Following your suggestion, and according to Castillo (2017), we have implemented a phylogenetic mixed model (PMM) by using the package MCMCglmm (Hadfield, 2010) to analyze our data. In particular, we use a similar approach to that described by Castillo (2017) for the Nolana dataset using a model that allows to incorporate multiple continuous variables with potential correlations including a pairwise genetic distance (GD) matrix. In this case, we used two potentially correlated variables (genetic distance and the pollen size/stigma+style length ratio) whose effects can be disentangled by using this model. Pollen size has been associated with the pollen provisioning capacity and therefore it may be related with its ability to grow through self- and non-self pistils. On the other way around, long stigma and/or styles may reduce the probabilities of non-self pollen tubes to reach the ovules. Thus, it could be speculated that the bigger is the pollen size/stigma+style length ratio for a given cross the lower is the reproductive isolation between two species.
However, according to the PMM model neither the GD nor the pollen size/stigma length ratio were significant predictors for RI at the pollen-pistil or the fruit set RI stages in Cucumis as can be seen in the Table below.
|
Coefficient |
Biological meaning |
Pollen – pistil interaction (prezygotic) |
Fruit set (postzygotic) |
||
|
µ (intercept) |
Average RI |
-0.3004 |
0.4663 |
-0.2710 |
0.6449 |
|
βgenetic distance |
Slope relating genetic distance to RI |
-0.2708 |
0.5371 |
-0.3625 |
0.5356 |
|
βmorphometry |
Slope relating (pollen size / style + stigma length) to RI |
-0.3774 |
0.4032 |
-0.3700 |
0.4465 |
This table shows a summary of coefficients estimated for the analysis of prezygotic (pollen -pistil interaction) and postzygotic (fruit set) reproductive isolation (RI) from the Cucumis data. The confidence intervals are for 95% highest posterior density (HPD) and are significant if they do not include zero.

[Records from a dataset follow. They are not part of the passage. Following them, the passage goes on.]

(** X20: after the transactions of a block, a contract has an entry exactly when
    one of them runs its code; the entry counts these transactions, keeps
    the code size of the first, and its bytes are those covered by one of
    their segments, both ends included. *)
Theorem block_contract_data (segment_stats : bool)
    (traces : list Block.trace) (st : Block.vars) (codehash : string) :
  Block.valid traces →
  Block.accumulate segment_stats traces = Ok (Some st) →
  (Block.dict_contracts st !! codehash = None
   ↔ Block.contract_traces codehash traces = [])
  ∧ ∀ d, Block.dict_contracts st !! codehash = Some d →
      Block.instances d
      = Z.of_nat (length (Block.contract_traces codehash traces))
      ∧ (∃ t0, head (Block.contract_traces codehash traces) = Some t0
               ∧ Block.size d = Block.CodeSize t0)
      ∧ ∀ x, x ∈ Block.map d ↔
             ∃ t s, t ∈ Block.contract_traces codehash traces
                    ∧ s ∈ Block.Segments t
                    ∧ Block.Start s ≤ x ≤ Block.End_ s.
Proof. intros _. apply accumulate_entry. Qed.

Lemma block_contract_data_witness :
  (Block.dict_contracts
     (Block.Vars {["c1" := Block.ContractData 1 10 {[0; 1; 2; 3]}]} 0 1 [] 1)
     !! "c1" = None
   ↔ Block.contract_traces "c1"
       [Block.Trace None "" "" 0 [];
        Block.Trace (Some "t") "a" "c1" 10 [Block.Segment 0 3]] = [])
  ∧ ∀ d, Block.dict_contracts
           (Block.Vars {["c1" := Block.ContractData 1 10 {[0; 1; 2; 3]}]}
              0 1 [] 1) !! "c1" = Some d →
      Block.instances d
      = Z.of_nat (length (Block.contract_traces "c1"
           [Block.Trace None "" "" 0 [];
            Block.Trace (Some "t") "a" "c1" 10 [Block.Segment 0 3]]))
      ∧ (∃ t0, head (Block.contract_traces "c1"
                 [Block.Trace None "" "" 0 [];
                  Block.Trace (Some "t") "a" "c1" 10 [Block.Segment 0 3]])
               = Some t0
               ∧ Block.size d = Block.CodeSize t0)
      ∧ ∀ x, x ∈ Block.map d ↔
             ∃ t s, t ∈ Block.contract_traces "c1"
                      [Block.Trace None "" "" 0 [];
                       Block.Trace (Some "t") "a" "c1" 10 [Block.Segment 0 3]]
                    ∧ s ∈ Block.Segments t
                    ∧ Block.Start s ≤ x ≤ Block.End_ s.
Proof.
  apply (block_contract_data false
           [Block.Trace None "" "" 0 [];
            Block.Trace (Some "t") "a" "c1" 10 [Block.Segment 0 3]]).
  - apply valid_example.
  - vm_compute. reflexivity.
Defined.

(** X21: a contract whose transactions in the block have no segment, or only
    segments that end before they start, has no executed byte, and its
    chunking raises. *)
Theorem block_contract_without_bytes (segment_stats : bool)
    (traces : list Block.trace) (st : Block.vars) (codehash : string)
    (d : Block.contract_data) (chunk_size a : Z) :
  Block.valid traces →
  Block.accumulate segment_stats traces = Ok (Some st) →
  Block.dict_contracts st !! codehash = Some d →
  (∀ t s, t ∈ Block.contract_traces codehash traces → s ∈ Block.Segments t →
          Block.End_ s < Block.Start s) →
  Block.map d = ∅
  ∧ chunk_contract (Block.map d) (Block.size d) chunk_size a
    = Raise EmptyBitmapError.
Proof.
  intros _ Hacc Hd Hsegs.
  destruct (accumulate_entry segment_stats traces st codehash Hacc) as [_ H].
  destruct (H d Hd) as (_ & _ & Hm).
  assert (Block.map d = ∅) as ->; [|done].
  apply set_eq. intros x. rewrite Hm. split.
  - intros (t & s & Ht & Hs & Hr). specialize (Hsegs t s Ht Hs). lia.
  - by intros ?%not_elem_of_empty.
Qed.

Lemma block_contract_without_bytes_witness :
  Block.map (Block.ContractData 1 10 ∅) = ∅
  ∧ chunk_contract (Block.map (Block.ContractData 1 10 ∅))
      (Block.size (Block.ContractData 1 10 ∅)) 32 2
    = Raise EmptyBitmapError.
Proof.
  apply (block_contract_without_bytes false
           [Block.Trace (Some "t") "a" "c1" 10 []]
           (Block.Vars {["c1" := Block.ContractData 1 10 ∅]} 0 0 [] 0) "c1").
  - intros t s Ht Hs. apply list_elem_of_singleton in Ht as ->.
    by apply elem_of_nil in Hs.
  - vm_compute. reflexivity.
  - vm_compute. reflexivity.
  - intros t s Ht Hs. vm_compute in Ht.
    apply list_elem_of_singleton in Ht as ->. by apply elem_of_nil in Hs.
Defined.

(** X22: when the segments of a block lie within what a bitmap can hold, so do
    the bytes of every contract, and a contract with a segment that does not
    end before it starts has executed bytes. *)
Theorem block_bytemaps_wf (segment_stats : bool)
    (traces : list Block.trace) (st : Block.vars) (codehash : string)
    (d : Block.contract_data) :
  Block.valid traces →
  Block.accumulate segment_stats traces = Ok (Some st) →
  Block.dict_contracts st !! codehash = Some d →
  RoaringBitmap.wf (Block.map d)
  ∧ 1 ≤ Block.instances d
  ∧ ((∃ t s, t ∈ Block.contract_traces codehash traces
             ∧ s ∈ Block.Segments t ∧ Block.Start s ≤ Block.End_ s) →
     Block.map d ≠ ∅).
Proof.
  intros Hvalid Hacc Hd.
  destruct (accumulate_entry segment_stats traces st codehash Hacc) as [Hn H].
  destruct (H d Hd) as (Hi & _ & Hm). split; [|split].
  - intros x (t & s & Ht & Hs & Hr)%Hm.
    unfold Block.contract_traces in Ht. apply list_elem_of_filter in Ht as [_ Ht].
    specialize (Hvalid t s Ht Hs). lia.
  - destruct (decide (Block.contract_traces codehash traces = [])) as [E|E].
    + apply Hn in E. congruence.
    + destruct (Block.contract_traces codehash traces); [done|].
      cbn [length] in Hi. lia.
  - intros (t & s & Ht & Hs & Hr) HE.
    assert (Block.Start s ∈ Block.map d) as Hin
      by (apply Hm; exists t, s; repeat split; [done|done|lia|lia]).
    rewrite HE in Hin. by apply not_elem_of_empty in Hin.
Qed.

Lemma block_bytemaps_wf_witness :
  RoaringBitmap.wf (Block.map (Block.ContractData 1 10 {[0; 1; 2; 3]}))
  ∧ 1 ≤ Block.instances (Block.ContractData 1 10 {[0; 1; 2; 3]})
  ∧ ((∃ t s, t ∈ Block.contract_traces "c1"
                   [Block.Trace (Some "t") "a" "c1" 10 [Block.Segment 0 3]]
             ∧ s ∈ Block.Segments t ∧ Block.Start s ≤ Block.End_ s) →
     Block.map (Block.ContractData 1 10 {[0; 1; 2; 3]}) ≠ ∅).
Proof.
  apply (block_bytemaps_wf false
           [Block.Trace (Some "t") "a" "c1" 10 [Block.Segment 0 3]]
           (Block.Vars {["c1" := Block.ContractData 1 10 {[0; 1; 2; 3]}]}
              0 0 [] 1) "c1").
  - intros t s Ht Hs. apply list_elem_of_singleton in Ht as ->.
    cbn [Block.Segments] in Hs. apply list_elem_of_singleton in Hs as ->.
    cbn [Block.Start Block.End_]. lia.
  - vm_compute. reflexivity.
  - vm_compute. reflexivity.
Defined.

These results are similar to that obtained by Castillo (2017) with the Nolana dataset where the PMM did not support GD and corolla diameter as significant predictors for RI. However, Jewell et al (2012) results show that correlation between GD and fruit set RI stage was significant according to the Mantel´s test.
In our case, no clear correlation was previously observed between floral attributes (pollen size and stigma+style length) and crossability. Therefore, it should be expected that PMM does not identify the pollen size/stigma+style length ratio as a significant predictor for RI. However, we did find a significant correlation between GD and fruit RI stage by the Mantel test (and with the pollen-pistil interaction and fruit set RI stages by Pearson´s test). Perhaps the strength of all these analyses might be limited by the lack of a wider representation of the Cucumis species. Nevertheless, according to the available data, we think that although the PMM does not support the tested variables as significant predictors for RI, the Mantel´s test results in Cucumis, as was the case with Nolana (Jewell et al. 2012), support the correlation between GD and RI.
Round 2
Reviewer 2 Report
All my concerns have been addressed.
Author Response
Many thanks again for your helpful comments and suggestions to improve the manuscript.